On 13 November 2012 12:04, Alan Cox <alc@rice.edu> wrote:
> On 11/12/2012 11:35, Alan Cox wrote:
>> On 11/12/2012 07:36, Konstantin Belousov wrote:
>>> On Sun, Nov 11, 2012 at 03:40:24PM -0600, Alan Cox wrote:
>>>> On Sat, Nov 10, 2012 at 7:20 AM, Konstantin Belousov <kostikbel@gmail.com>wrote:
>>>>
>>>>> On Fri, Nov 09, 2012 at 07:10:04PM +0000, Sears, Steven wrote:
>>>>>> I have a memory subsystem design question that I'm hoping someone can
>>>>> answer.
>>>>>> I've been looking at a machine that is completely out of memory, as in
>>>>>>
>>>>>>  v_free_count = 0,
>>>>>>  v_cache_count = 0,
>>>>>>
>>>>>> I wondered how a machine could completely run out of memory like this,
>>>>> especially after finding a lack of interrupt storms or other pathologies
>>>>> that would tend to overcommit memory.
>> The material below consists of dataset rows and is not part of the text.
(** [_encode_key] *)
Definition _encode_key (key : Z) : exc + (Z * Z) :=
  match big_to_little8 (Z.shiftr key (8 * 8)) with
  | inl e => inl e
  | inr k0 =>
      match big_to_little8 (Z.land key 0xffffffffffffffff) with
      | inl e => inl e
      | inr k1 => inr (k0, k1)
      end
  end.

(** [_initialise_internal_state] *)
Definition _initialise_internal_state (k0 k1 : Z) : state :=
  let c1 := 0x736f6d6570736575 in
  let c2 := 0x646f72616e646f6d in
  let c3 := 0x6c7967656e657261 in
  let c4 := 0x7465646279746573 in
  let v0 := Z.lxor k0 c1 in
  let v1 := Z.lxor k1 c2 in
  let v2 := Z.lxor k0 c3 in
  let v3 := Z.lxor k1 c4 in
  (v0, v1, v2, v3).

(** [_message_to_words] *)
Definition _message_to_words (message : list byte) : exc + list Z :=
  let message_length := List.length message in
  let padding_length := ((message_length + 1) mod 8)%nat in
  match int_to_bytes (Z.of_nat message_length mod 256) 1 false with
  | inl e => inl e
  | inr len_byte =>
      let message := (message ++ repeat Byte.x00 padding_length ++ len_byte)%list in
      inr (map (fun i => int_from_bytes (py_slice message i 8) false)
               (py_range_step (List.length message) 8))
  end.

(** [_sipround] *)
Definition _sipround (internal_state : state) : state :=
  let '(v0, v1, v2, v3) := internal_state in
  let v0 := Z.land (v0 + v1) 0xffffffffffffffff in
  let v1 := rotl8 v1 13 in
  let v1 := Z.lxor v1 v0 in
  let v0 := rotl8 v0 32 in
  let v2 := Z.land (v2 + v3) 0xffffffffffffffff in
  let v3 := rotl8 v3 16 in
  let v3 := Z.lxor v3 v2 in
  let v2 := Z.land (v2 + v1) 0xffffffffffffffff in
  let v1 := rotl8 v1 17 in
  let v1 := Z.lxor v1 v2 in
  let v2 := rotl8 v2 32 in
  let v0 := Z.land (v0 + v3) 0xffffffffffffffff in
  let v3 := rotl8 v3 21 in
  let v3 := Z.lxor v3 v0 in
  (v0, v1, v2, v3).

(** [for _ in range(n): body] *)
Definition py_repeat {A} (n : Z) (body : A -> A) (a : A) : A :=
  Nat.iter (Z.to_nat n) body a.

(** [_compress], with [self.c] passed as [c]. *)
Definition _compress (c : Z) (message : list byte) (internal_state : state)
  : exc + state :=
  match _message_to_words message with
  | inl e => inl e
  | inr words =>
      inr (fold_left
             (fun st word =>
                let '(v0, v1, v2, v3) := st in
                let v3 := Z.lxor v3 word in
                let '(v0, v1, v2, v3) := py_repeat c _sipround (v0, v1, v2, v3) in
                let v0 := Z.lxor v0 word in
                (v0, v1, v2, v3))
             words internal_state)
  end.

(** [_finalise], with [self.d] passed as [d]. *)
Definition _finalise (d : Z) (internal_state : state) : Z :=
  let '(v0, v1, v2, v3) := internal_state in
  let v2 := Z.lxor v2 0xff in
  let '(v0, v1, v2, v3) := py_repeat d _sipround (v0, v1, v2, v3) in
  Z.lxor (Z.lxor (Z.lxor v0 v1) v2) v3.

(** ** Methods on the instance: a state and exception monad over [SipHash] *)

Definition M (A : Type) : Type := SipHash -> (exc + A) * SipHash.

Definition ret {A} (a : A) : M A := fun s => (inr a, s).
Definition bind {A B} (m : M A) (k : A -> M B) : M B :=
  fun s => match m s with
           | (inl e, s') => (inl e, s')
           | (inr a, s') => k a s'
           end.
Definition get : M SipHash := fun s => (inr s, s).
Definition put (s : SipHash) : M unit := fun _ => (inr tt, s).
(** A call that may raise but does not touch [self]. *)
Definition lift {A} (r : exc + A) : M A := fun s => (r, s).

Declare Scope sip_monad_scope.
Notation "x <- m ;; k" := (bind m (fun x => k))
  (at level 61, m at next level, right associativity) : sip_monad_scope.
Notation "m ;; k" := (bind m (fun _ => k))
  (at level 61, right associativity) : sip_monad_scope.
Local Open Scope sip_monad_scope.

(** [get_hash] *)
Definition get_hash : M Z :=
  self <- get ;;
  match hash self with
  | Some h => ret h
  | None =>
      kk <- lift (_encode_key (key self)) ;;
      let '(k0, k1) := kk in
      let internal_state := _initialise_internal_state k0 k1 in
      internal_state <- lift (_compress (c self) (message self) internal_state) ;;
      let h := _finalise (d self) internal_state in
      put {| key := key self; message := message self; c := c self; d := d self;
             hash := Some h |} ;;
      ret h
  end.

(** [hexdigest]: [hex(self.get_hash())[2:]] *)
Definition hexdigest : M string :=
  h <- get_hash ;;
  ret (drop2 (hex h)).

(** The test vector of [test_siphash.py]. *)
Definition test_key : Z := 0x000102030405060708090a0b0c0d0e0f.
Definition test_message : list byte :=
  map byte.of_Z [0;1;2;3;4;5;6;7;8;9;10;11;12;13;14].

(** ** Models read off the spec, to be compared with the code *)

(** Modelled from the spec: [byteSwap64] of section 4.1, which reverses the
    byte order of a 64-bit value: byte [i] (from the least significant end)
    moves to byte [7 - i]. *)
Definition byteSwap64 (value : Z) : Z :=
  fold_right Z.lor 0
    (map (fun i => Z.shiftl (Z.land (Z.shiftr value (8 * i)) 0xff) (8 * (7 - i)))
         [0; 1; 2; 3; 4; 5; 6; 7]).

(** Modelled from the spec: addition modulo 2^64 and [rotateLeft64] of
    section 4.1, [(value << bits) | (value >> (64 - bits))] with both shifts
    masked to 64 bits. *)
Definition add64 (a b : Z) : Z := (a + b) mod 2 ^ 64.
Definition rotateLeft64 (value bits : Z) : Z :=
  Z.lor (Z.land (Z.shiftl value bits) 0xffffffffffffffff)
        (Z.land (Z.shiftr value (64 - bits)) 0xffffffffffffffff).

(** Modelled from the spec: the [sipRound] step sequence of section 4.5. *)
Definition sipRound_spec (s : state) : state :=
  let '(v0, v1, v2, v3) := s in
  let v0 := add64 v0 v1 in let v1 := rotateLeft64 v1 13 in
  let v1 := Z.lxor v1 v0 in let v0 := rotateLeft64 v0 32 in
  let v2 := add64 v2 v3 in let v3 := rotateLeft64 v3 16 in
  let v3 := Z.lxor v3 v2 in
  let v2 := add64 v2 v1 in let v1 := rotateLeft64 v1 17 in
  let v1 := Z.lxor v1 v2 in let v2 := rotateLeft64 v2 32 in
  let v0 := add64 v0 v3 in let v3 := rotateLeft64 v3 21 in
  let v3 := Z.lxor v3 v0 in
  (v0, v1, v2, v3).

(** A 64-bit word, and a state of four of them. *)
Definition in64 (x : Z) : Prop := 0 <= x < 2 ^ 64.
Definition state_ok (s : state) : Prop :=
  let '(v0, v1, v2, v3) := s in in64 v0 /\ in64 v1 /\ in64 v2 /\ in64 v3.

(** The steps of [_sipround] undone in reverse order: subtraction modulo
    2^64 undoes an addition, rotation by [64 - r] undoes one by [r], and
    [^=] undoes itself. *)
Definition _sipround_inv (internal_state : state) : state :=
  let '(v0, v1, v2, v3) := internal_state in
  let v3 := Z.lxor v3 v0 in
  let v3 := rotl8 v3 43 in
  let v0 := (v0 - v3) mod 2 ^ 64 in
  let v2 := rotl8 v2 32 in
  let v1 := Z.lxor v1 v2 in
  let v1 := rotl8 v1 47 in
  let v2 := (v2 - v1) mod 2 ^ 64 in
  let v3 := Z.lxor v3 v2 in
  let v3 := rotl8 v3 48 in
  let v2 := (v2 - v3) mod 2 ^ 64 in
  let v0 := rotl8 v0 32 in
  let v1 := Z.lxor v1 v0 in
  let v1 := rotl8 v1 51 in
  let v0 := (v0 - v1) mod 2 ^ 64 in
  (v0, v1, v2, v3).

(** The body of the [for word in words] loop of [_compress], as a function
    of the state. *)
Definition compress_step (c : Z) (st : state) (word : Z) : state :=
  let '(v0, v1, v2, v3) := st in
  let v3 := Z.lxor v3 word in
  let '(v0, v1, v2, v3) := py_repeat c _sipround (v0, v1, v2, v3) in
  let v0 := Z.lxor v0 word in
  (v0, v1, v2, v3).

(** The padded buffer that [_message_to_words] builds, and its cutting into
    little-endian words of 8-byte slices. *)
Definition padded_message (message : list byte) : list byte :=
  let message_length := List.length message in
  (message ++ repeat Byte.x00 ((message_length + 1) mod 8)
           ++ [byte.of_Z (Z.of_nat message_length mod 256)])%list.

Definition words_of_buffer (message : list byte) : list Z :=
  map (fun i => int_from_bytes (py_slice message i 8) false)
      (py_range_step (List.length message) 8).

(** Reading back a string of lowercase hexadecimal digits, as Python's
    [int(s, 16)] does on such a string: [None] on the empty string or on a
    character that is not one of [0123456789abcdef]. *)
Fixpoint digit_index (ch : ascii) (digits : string) (i : Z) : option Z :=
  match digits with
  | EmptyString => None
  | String d rest => if Ascii.eqb d ch then Some i else digit_index ch rest (i + 1)
  end.

Definition hex_digit_value (ch : ascii) : option Z := digit_index ch "0123456789abcdef" 0.

Fixpoint parse_hex_from (acc : Z) (s : string) : option Z :=
  match s with
  | EmptyString => Some acc
  | String ch rest =>
      match hex_digit_value ch with
      | Some v => parse_hex_from (16 * acc + v) rest
      | None => None
      end
  end.

Definition int_base16 (s : string) : option Z :=
  match s with
  | EmptyString => None
  | _ => parse_hex_from 0 s
  end.

(** ** Sanity checks against [test_siphash.py] *)

Example ex_encode : _encode_key test_key = inr (0x0706050403020100, 0x0f0e0d0c0b0a0908).
Proof. vm_compute. reflexivity. Qed.
Example ex_words : _message_to_words test_message = inr [0x0706050403020100; 0x0f0e0d0c0b0a0908].
Proof. vm_compute. reflexivity. Qed.
Example ex_compress :
  _compress 2 test_message (0x7469686173716475, 0x6b617f6d656e6665, 0x6b7f62616d677361, 0x7b6b696e727e6c7b)
  = inr (0x3c85b3ab6f55be51, 0x414fc3fb98efe374, 0xccf13ea527b9f4bd, 0x5293f5da84008f82).
Proof. vm_compute. reflexivity. Qed.
Example ex_finalise :
  _finalise 4 (0x3c85b3ab6f55be51, 0x414fc3fb98efe374, 0xccf13ea527b9f4bd, 0x5293f5da84008f82)
  = 0xa129ca6149be45e5.
Proof. vm_compute. reflexivity. Qed.

(** ** 64-bit word lemmas *)

Create HintDb in64.

Lemma mask64 : 0xffffffffffffffff = Z.ones 64.
Proof. reflexivity. Qed.

Lemma in64_mod x : in64 x -> x mod 2 ^ 64 = x.
Proof. unfold in64; intros; apply Z.mod_small; lia. Qed.

Lemma in64_testbit_high x n : in64 x -> 64 <= n -> Z.testbit x n = false.
Proof.
  intros Hx Hn. rewrite <- (in64_mod x Hx). apply Z.mod_pow2_bits_high. lia.
Qed.

(** A non-negative number with no bit at 64 or above is a 64-bit word. *)
Lemma in64_of_bits y :
  0 <= y -> (forall n, 64 <= n -> Z.testbit y n = false) -> in64 y.
Proof.
  intros Hy Hb.
  assert (E : y = y mod 2 ^ 64).
  { apply Z.bits_inj'; intros n Hn.
    destruct (Z.lt_ge_cases n 64).
    - rewrite Z.mod_pow2_bits_low; auto.
    - rewrite Z.mod_pow2_bits_high by lia. auto. }
  unfold in64. rewrite E. apply Z.mod_pos_bound. lia.
Qed.

Lemma in64_mod_pow x : in64 (x mod 2 ^ 64).
Proof. unfold in64. apply Z.mod_pos_bound. lia. Qed.

Lemma in64_land_mask x : in64 (Z.land x 0xffffffffffffffff).
Proof. rewrite mask64, Z.land_ones by lia. apply in64_mod_pow. Qed.

Lemma in64_lxor x y : in64 x -> in64 y -> in64 (Z.lxor x y).
Proof.
  intros Hx Hy. apply in64_of_bits.
  - apply Z.lxor_nonneg; unfold in64 in *; lia.
  - intros n Hn. rewrite Z.lxor_spec, !in64_testbit_high by auto. reflexivity.
Qed.

Lemma in64_lor x y : in64 x -> in64 y -> in64 (Z.lor x y).
Proof.
  intros Hx Hy. apply in64_of_bits.
  - apply Z.lor_nonneg; unfold in64 in *; lia.
  - intros n Hn. rewrite Z.lor_spec, !in64_testbit_high by auto. reflexivity.
Qed.

Lemma in64_add64 x y : in64 (add64 x y).
Proof. apply in64_mod_pow. Qed.

Lemma in64_rotateLeft64 x b : in64 (rotateLeft64 x b).
Proof. unfold rotateLeft64. apply in64_lor; apply in64_land_mask. Qed.

Lemma shiftr_in64 x k : in64 x -> 0 <= k -> in64 (Z.shiftr x k).
Proof.
  intros Hx Hk. apply in64_of_bits.
  - apply Z.shiftr_nonneg. unfold in64 in Hx; lia.
  - intros n Hn. rewrite Z.shiftr_spec by lia. apply in64_testbit_high; auto; lia.
Qed.

Lemma in64_rotl8 x b : in64 x -> 0 < b < 64 -> in64 (rotl8 x b).
Proof.
  intros Hx Hb. unfold rotl8. apply in64_lor.
  - apply in64_land_mask.
  - apply shiftr_in64; auto; lia.
Qed.

#[export] Hint Resolve in64_mod_pow in64_land_mask in64_lxor in64_lor in64_add64
  in64_rotateLeft64 in64_rotl8 : in64.
#[export] Hint Extern 1 (_ < _ < _) => lia : in64.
So I started investigating.
>>>>>> Most allocators come down to vm_page_alloc(), which has this guard:
>>>>>>
>>>>>>       if ((curproc == pageproc) && (page_req != VM_ALLOC_INTERRUPT)) {
>>>>>>               page_req = VM_ALLOC_SYSTEM;
>>>>>>       };
>>>>>>
>>>>>>       if (cnt.v_free_count + cnt.v_cache_count > cnt.v_free_reserved ||
>>>>>>           (page_req == VM_ALLOC_SYSTEM &&
>>>>>>           cnt.v_free_count + cnt.v_cache_count >
>>>>> cnt.v_interrupt_free_min) ||
>>>>>>           (page_req == VM_ALLOC_INTERRUPT &&
>>>>>>           cnt.v_free_count + cnt.v_cache_count > 0)) {
>>>>>>
>>>>>> The key observation is if VM_ALLOC_INTERRUPT is set, it will allocate
>>>>> every last page.
>>>>>> >From the name one might expect VM_ALLOC_INTERRUPT to be somewhat rare,
>>>>> perhaps only used from interrupt threads. Not so, see kmem_malloc() or
>>>>> uma_small_alloc() which both contain this mapping:
>>>>>>       if ((flags & (M_NOWAIT|M_USE_RESERVE)) == M_NOWAIT)
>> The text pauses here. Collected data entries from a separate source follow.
Lemma booking_appended_changes (id : string) (l l' : list Hotel) :
  booking_appended id l l' -> l' <> l.
Proof.
  intros (pre & h & post & b & -> & _ & ->) E.
  apply app_inv_head in E. inversion E as [E'].
  by apply with_booking_neq in E'.
Qed.

Lemma push_booking_None (id : string) (b : Booking) (l : list Hotel) :
  push_booking id b l = None <-> find_by_id id l = None.
Proof.
  unfold find_by_id. induction l as [|h l IH]; simpl; [done|].
  destruct (String.eqb (_id h) id); [done|].
  destruct (push_booking id b l) as [[u l']|]; split; intros E;
    try done; by apply IH in E.
Qed.

Lemma push_booking_Some (id : string) (b : Booking) (l l' : list Hotel)
    (u : Hotel) :
  push_booking id b l = Some (u, l') ->
  exists pre h post,
    l = pre ++ h :: post /\ _id h = id /\
    Forall (fun x => _id x <> id) pre /\
    find_by_id id l = Some h /\
    u = with_booking h b /\ l' = pre ++ with_booking h b :: post.
Proof.
  unfold find_by_id. revert l' u.
  induction l as [|h l IH]; simpl; intros l' u E; [done|].
  destruct (String.eqb (_id h) id) eqn:Eid.
  - inversion E; subst. exists [], h, l.
    apply String.eqb_eq in Eid. by repeat split.
  - destruct (push_booking id b l) as [[u0 l0]|] eqn:Ep; [|done].
    inversion E; subst.
    destruct (IH _ _ eq_refl) as (pre & h0 & post & -> & Hid & Hpre & Hf & -> & ->).
    exists (h :: pre), h0, post. repeat split; try done.
    constructor; [|done]. by apply String.eqb_neq.
Qed.
(** * vLLM inference with Swallow 13B on Modal: a shallow embedding

    The script [06_gpu_and_ml/vllm_inference_swallow_13B.py] declares a
    container image, downloads model weights into it, loads the model when a
    container starts and runs one batched generation whose results it prints.

    Everything the script delegates (Hugging Face download, the vLLM engine,
    the Modal image builder) is kept abstract: the external functions are the
    fields of a record of oracles, and every statement below is proved for
    all oracles.  What the script itself does (string formatting, the order
    of the calls, the print loop, the token count) is embedded as executable
    definitions over an explicit program state.

    Conventions.
    - A Python [str] is a [string] holding its UTF-8 encoding.  The braces
      that [str.format] looks for are ASCII, and UTF-8 is self-synchronising,
      so scanning and substring on the encoding agree with the code points.
    - A Python [int] is a [Z], a Python [float] is a binary64 [float].
    - [import] statements only bind names and are not modelled. *)

From Stdlib Require Import ZArith Ascii String Floats.PrimFloat.
From stdpp Require Import gmap strings list fin_maps pretty.

Set Warnings "-inexact-float".
Local Open Scope string_scope.
Local Open Scope list_scope.
Local Open Scope Z_scope.

(** ** Python values that cross the boundary to a library *)

(** The line feed, Python's ["\n"]. *)
Definition LF : string := String "010"%char "".

(** Exceptions.  The first four are raised by the interpreter itself for the
    operations this script performs; [Foreign] is whatever the platform or a
    library raises, identified by its description. *)
Inductive exn :=
| KeyError (key : string)
| ValueError (msg : string)
| IndexError (msg : string)
| AttributeError (attr : string)
| Foreign (what : string).
(** * The Uno game engine of [src/uno.js], embedded in Rocq.

    The development follows the source file from top to bottom: the two
    enumerations ([Color], [CardFace]), the [Card] objects, the state that the
    [Game] constructor closes over, and then the inner functions of [Game]
    ([nextTurn], [drawCards], [drawAndSkip], [playCard], [parseToCard],
    [checkCard], [callUno], [endGame], [startGame], [addPlayer], [addNPCs],
    [removeNPCs], [removePlayer]) and the deck literal [getHand].

    Conventions of the embedding.
    - JavaScript numbers that the engine uses are small integers; they are
      [Z], and [&] is [Z.land].  An index into an array is a [Z] as well,
      because the source stores [-1] in [turn] and [previousTurn].
    - Arrays are lists; [a[i]] is [item a i] below, [None] standing for
      [undefined].  Reading a property of [undefined] raises a [TypeError]:
      the functions return a [Result] that is either [Ok] or [Threw], both
      with the state as the exception leaves it.
    - [Math.random()] reads the next sample of the [entropy] the state
      carries, so every theorem holds for every sequence of samples.
    - Messages sent to Discord channels and timers set with [setTimeout] are
      appended to the [effects] of the state; channel management is left
      out.
    - What happens to a game is a sequence of events: a message that a
      collector gets, or a timer that fires.  [reachable] lets any event come
      at any time, [orderly] lets a timer fire only while the game is as it
      was when the timer was set, and [replay] lets a timer fire only once
      it has been set.
    - The text of a message is first taken as the matches of the two
      regular expressions ([Text]); the strings themselves, [formatCard],
      [Card.toString] and the matching come with the names of the cards,
      in the part on more of the engine. *)

From stdpp Require Import base tactics option list numbers strings sets.
From stdpp Require Import sorting.
From Stdlib Require Import ZArith Lia Ascii.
>>>>>>               pflags = VM_ALLOC_INTERRUPT | VM_ALLOC_WIRED;
>>>>>>       else
>>>>>>               pflags = VM_ALLOC_SYSTEM | VM_ALLOC_WIRED;
>>>>>>
>>>>>> Note that M_USE_RESERVE has been deprecated and is used in just a
>>>>> handful of places. Also note that lots of code paths come through these
>>>>> routines.
>>>>>> What this means is essentially _any_ allocation using M_NOWAIT will
>>>>> bypass whatever reserves have been held back and will take every last page
>>>>> available.
>>>>>> There is no documentation stating M_NOWAIT has this side effect of
>>>>> essentially being privileged, so any innocuous piece of code that can't
>>>>> block will use it. And of course M_NOWAIT is literally used all over.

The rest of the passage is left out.